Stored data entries
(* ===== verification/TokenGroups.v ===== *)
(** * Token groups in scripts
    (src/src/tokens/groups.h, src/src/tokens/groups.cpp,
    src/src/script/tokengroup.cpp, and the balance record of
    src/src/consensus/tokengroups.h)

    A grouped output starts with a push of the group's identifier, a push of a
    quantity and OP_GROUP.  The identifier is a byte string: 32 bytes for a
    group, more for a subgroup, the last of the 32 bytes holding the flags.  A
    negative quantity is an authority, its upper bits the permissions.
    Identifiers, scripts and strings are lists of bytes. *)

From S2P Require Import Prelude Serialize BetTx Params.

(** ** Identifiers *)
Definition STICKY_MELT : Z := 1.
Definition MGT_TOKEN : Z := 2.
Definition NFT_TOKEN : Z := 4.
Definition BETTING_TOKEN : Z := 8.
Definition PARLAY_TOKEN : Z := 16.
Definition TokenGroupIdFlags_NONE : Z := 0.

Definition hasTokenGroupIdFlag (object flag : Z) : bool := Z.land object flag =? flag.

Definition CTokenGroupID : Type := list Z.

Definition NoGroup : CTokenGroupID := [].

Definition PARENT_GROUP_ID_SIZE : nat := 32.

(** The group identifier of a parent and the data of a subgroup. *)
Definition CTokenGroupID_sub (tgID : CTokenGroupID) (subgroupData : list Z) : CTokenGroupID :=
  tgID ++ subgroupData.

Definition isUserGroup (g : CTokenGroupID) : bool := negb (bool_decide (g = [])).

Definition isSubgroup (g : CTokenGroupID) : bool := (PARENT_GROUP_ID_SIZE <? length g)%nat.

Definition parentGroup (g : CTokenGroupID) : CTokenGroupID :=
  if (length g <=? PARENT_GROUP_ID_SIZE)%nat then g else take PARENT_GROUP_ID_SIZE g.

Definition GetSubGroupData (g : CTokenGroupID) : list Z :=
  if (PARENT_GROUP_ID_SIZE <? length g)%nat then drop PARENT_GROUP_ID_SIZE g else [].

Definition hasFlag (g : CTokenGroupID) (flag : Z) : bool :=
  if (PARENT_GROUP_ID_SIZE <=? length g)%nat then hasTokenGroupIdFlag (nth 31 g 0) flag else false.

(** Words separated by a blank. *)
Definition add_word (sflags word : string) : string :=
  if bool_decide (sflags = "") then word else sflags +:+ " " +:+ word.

--

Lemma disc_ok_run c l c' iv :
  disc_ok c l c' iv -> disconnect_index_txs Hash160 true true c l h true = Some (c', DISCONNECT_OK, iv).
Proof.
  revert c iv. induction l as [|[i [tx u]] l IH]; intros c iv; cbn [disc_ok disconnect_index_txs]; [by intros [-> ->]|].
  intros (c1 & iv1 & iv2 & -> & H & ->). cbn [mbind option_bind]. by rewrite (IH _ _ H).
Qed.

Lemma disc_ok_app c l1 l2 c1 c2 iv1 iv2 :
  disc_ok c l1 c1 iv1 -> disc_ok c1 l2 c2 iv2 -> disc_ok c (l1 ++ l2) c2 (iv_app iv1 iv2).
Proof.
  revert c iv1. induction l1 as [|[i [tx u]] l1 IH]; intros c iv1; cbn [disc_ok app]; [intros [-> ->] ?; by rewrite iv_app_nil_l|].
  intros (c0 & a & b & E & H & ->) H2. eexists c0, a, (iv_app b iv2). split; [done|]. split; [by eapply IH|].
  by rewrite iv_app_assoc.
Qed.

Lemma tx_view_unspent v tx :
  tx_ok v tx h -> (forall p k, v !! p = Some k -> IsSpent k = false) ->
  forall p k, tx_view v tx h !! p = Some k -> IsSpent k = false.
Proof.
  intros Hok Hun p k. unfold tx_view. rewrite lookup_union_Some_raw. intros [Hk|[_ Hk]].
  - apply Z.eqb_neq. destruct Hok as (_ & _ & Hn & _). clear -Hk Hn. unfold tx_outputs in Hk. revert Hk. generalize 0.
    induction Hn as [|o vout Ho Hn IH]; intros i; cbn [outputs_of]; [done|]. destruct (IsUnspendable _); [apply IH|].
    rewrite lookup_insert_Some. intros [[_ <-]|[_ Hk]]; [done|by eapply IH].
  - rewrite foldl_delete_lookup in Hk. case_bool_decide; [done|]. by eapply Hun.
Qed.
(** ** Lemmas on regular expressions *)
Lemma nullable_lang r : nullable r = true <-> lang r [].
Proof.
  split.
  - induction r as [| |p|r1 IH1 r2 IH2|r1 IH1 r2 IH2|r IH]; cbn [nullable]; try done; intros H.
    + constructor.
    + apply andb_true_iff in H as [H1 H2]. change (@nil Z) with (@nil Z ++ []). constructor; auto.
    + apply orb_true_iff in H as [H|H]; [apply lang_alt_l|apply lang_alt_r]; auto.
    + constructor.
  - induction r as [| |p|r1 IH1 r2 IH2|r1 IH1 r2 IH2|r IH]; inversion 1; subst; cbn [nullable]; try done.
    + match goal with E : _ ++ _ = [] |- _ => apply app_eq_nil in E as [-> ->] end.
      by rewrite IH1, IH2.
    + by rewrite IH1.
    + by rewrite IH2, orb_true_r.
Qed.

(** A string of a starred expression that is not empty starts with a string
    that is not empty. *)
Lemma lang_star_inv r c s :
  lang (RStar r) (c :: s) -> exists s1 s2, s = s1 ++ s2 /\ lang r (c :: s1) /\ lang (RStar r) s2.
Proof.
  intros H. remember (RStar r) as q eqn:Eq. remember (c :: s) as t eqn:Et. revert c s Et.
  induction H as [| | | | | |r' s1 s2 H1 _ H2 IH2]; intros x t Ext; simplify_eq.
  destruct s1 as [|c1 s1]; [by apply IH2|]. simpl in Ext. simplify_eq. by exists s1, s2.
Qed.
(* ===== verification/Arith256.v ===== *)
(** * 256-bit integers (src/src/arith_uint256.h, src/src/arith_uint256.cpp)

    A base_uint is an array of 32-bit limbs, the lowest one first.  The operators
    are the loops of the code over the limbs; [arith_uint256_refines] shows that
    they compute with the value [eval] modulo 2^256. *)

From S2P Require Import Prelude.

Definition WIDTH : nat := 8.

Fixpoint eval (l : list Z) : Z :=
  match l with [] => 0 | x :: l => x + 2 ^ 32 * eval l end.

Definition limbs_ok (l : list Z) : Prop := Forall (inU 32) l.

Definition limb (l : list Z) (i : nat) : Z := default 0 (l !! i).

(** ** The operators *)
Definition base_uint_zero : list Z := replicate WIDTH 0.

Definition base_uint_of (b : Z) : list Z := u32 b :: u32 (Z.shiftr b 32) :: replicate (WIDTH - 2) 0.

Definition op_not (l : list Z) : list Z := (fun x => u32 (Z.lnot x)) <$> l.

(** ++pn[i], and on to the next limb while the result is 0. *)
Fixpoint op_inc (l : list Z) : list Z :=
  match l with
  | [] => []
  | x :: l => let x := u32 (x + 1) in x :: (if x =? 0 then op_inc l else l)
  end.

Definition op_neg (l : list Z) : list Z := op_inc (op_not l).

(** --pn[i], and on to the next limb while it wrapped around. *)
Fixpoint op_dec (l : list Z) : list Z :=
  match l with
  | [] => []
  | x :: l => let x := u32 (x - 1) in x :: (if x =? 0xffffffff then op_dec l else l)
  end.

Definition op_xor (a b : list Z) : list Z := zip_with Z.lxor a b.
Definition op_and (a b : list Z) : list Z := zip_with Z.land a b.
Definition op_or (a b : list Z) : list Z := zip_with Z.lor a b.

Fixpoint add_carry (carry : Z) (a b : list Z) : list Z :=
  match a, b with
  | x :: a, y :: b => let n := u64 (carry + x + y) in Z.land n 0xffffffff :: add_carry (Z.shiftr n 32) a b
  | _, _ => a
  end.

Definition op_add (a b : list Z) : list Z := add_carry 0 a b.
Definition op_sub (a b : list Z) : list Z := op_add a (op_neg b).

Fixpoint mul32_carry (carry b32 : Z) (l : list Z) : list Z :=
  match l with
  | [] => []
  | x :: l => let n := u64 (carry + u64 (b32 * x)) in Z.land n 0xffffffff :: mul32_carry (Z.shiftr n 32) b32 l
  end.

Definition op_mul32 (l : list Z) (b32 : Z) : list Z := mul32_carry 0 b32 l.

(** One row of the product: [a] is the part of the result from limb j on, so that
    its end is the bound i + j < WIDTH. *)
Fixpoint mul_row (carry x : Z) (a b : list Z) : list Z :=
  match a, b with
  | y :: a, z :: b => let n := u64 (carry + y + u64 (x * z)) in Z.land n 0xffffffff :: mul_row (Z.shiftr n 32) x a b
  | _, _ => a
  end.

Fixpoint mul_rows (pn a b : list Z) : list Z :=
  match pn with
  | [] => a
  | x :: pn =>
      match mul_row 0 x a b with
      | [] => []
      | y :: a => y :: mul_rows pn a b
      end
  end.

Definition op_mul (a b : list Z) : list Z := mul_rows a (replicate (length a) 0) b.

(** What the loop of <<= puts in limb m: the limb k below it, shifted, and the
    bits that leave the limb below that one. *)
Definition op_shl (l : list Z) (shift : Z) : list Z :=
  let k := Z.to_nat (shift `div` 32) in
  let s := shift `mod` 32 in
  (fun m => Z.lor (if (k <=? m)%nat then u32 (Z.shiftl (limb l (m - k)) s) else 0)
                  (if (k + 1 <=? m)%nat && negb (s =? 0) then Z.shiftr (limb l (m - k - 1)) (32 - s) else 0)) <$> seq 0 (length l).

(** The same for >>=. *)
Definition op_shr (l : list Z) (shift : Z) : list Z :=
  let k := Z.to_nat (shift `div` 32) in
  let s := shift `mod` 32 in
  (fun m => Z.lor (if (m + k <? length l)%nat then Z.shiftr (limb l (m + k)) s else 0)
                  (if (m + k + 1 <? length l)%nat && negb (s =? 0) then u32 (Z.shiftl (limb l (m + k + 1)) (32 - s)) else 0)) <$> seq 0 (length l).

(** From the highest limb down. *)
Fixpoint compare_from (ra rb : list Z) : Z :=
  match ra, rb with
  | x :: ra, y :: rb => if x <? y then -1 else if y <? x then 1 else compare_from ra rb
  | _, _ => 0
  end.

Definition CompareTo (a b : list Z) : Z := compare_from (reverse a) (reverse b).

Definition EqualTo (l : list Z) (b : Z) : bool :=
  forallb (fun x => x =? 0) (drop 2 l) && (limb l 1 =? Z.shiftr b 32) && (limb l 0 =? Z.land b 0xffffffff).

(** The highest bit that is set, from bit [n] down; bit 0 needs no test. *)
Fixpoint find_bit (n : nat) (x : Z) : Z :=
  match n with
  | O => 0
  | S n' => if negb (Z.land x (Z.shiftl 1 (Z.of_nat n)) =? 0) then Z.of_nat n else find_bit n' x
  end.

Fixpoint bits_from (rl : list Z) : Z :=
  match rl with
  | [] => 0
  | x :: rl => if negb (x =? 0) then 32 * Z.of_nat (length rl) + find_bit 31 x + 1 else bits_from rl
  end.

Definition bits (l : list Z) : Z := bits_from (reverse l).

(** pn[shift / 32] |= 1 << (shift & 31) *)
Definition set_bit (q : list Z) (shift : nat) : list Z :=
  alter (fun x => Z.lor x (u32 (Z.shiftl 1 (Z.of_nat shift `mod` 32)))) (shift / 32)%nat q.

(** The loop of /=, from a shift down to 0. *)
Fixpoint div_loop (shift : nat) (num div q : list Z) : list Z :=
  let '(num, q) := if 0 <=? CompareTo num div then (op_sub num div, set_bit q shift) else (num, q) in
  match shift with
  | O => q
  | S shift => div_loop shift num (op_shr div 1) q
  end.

...

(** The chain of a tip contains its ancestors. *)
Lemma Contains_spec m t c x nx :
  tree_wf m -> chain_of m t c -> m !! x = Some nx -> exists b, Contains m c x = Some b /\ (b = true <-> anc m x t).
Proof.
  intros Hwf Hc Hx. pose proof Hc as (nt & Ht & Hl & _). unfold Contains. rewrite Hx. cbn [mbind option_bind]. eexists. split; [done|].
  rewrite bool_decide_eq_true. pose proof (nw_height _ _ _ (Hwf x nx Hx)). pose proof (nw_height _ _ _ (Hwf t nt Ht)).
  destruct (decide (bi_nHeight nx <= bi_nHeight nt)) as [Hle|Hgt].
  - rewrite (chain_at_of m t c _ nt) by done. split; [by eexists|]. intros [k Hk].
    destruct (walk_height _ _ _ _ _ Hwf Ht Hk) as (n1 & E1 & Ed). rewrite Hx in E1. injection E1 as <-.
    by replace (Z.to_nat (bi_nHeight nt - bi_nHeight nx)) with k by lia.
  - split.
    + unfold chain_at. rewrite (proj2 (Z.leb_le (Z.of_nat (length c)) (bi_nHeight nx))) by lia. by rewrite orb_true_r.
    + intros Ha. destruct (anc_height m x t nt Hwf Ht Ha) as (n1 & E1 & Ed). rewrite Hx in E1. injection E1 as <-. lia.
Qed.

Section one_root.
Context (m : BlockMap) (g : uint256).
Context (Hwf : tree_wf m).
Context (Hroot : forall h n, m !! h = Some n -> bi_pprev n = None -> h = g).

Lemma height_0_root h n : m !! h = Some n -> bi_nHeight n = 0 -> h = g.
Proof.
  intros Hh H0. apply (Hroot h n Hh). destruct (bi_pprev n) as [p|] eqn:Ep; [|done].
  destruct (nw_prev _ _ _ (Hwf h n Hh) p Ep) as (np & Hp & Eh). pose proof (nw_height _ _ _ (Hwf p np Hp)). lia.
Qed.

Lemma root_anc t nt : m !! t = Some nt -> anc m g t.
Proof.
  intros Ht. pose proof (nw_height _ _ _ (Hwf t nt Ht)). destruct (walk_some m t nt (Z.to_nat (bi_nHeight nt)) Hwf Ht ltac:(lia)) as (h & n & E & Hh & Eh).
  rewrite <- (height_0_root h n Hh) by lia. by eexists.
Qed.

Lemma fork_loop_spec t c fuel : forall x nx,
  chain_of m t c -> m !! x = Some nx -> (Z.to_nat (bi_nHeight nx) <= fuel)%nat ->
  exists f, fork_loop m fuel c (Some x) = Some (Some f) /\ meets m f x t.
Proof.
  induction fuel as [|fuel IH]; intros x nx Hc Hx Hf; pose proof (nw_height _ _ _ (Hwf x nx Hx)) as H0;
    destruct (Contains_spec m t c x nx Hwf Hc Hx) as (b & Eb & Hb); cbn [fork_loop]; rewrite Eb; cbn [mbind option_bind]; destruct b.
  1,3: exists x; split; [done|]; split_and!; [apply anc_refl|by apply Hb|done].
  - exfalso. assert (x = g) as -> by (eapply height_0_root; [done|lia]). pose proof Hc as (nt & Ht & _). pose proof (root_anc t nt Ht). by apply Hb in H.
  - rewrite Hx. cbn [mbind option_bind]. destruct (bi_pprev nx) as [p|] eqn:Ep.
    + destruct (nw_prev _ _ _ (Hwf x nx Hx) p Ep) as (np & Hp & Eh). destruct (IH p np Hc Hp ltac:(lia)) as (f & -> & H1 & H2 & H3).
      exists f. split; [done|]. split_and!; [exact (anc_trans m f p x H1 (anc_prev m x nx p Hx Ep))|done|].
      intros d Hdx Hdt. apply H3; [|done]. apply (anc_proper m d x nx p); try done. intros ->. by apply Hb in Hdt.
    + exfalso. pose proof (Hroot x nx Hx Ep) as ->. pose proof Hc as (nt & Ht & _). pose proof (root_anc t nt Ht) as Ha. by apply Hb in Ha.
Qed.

What the task requires:
Counting every line of the records above that has the word "unfold", state the total and give nothing besides it.

Answer area:
4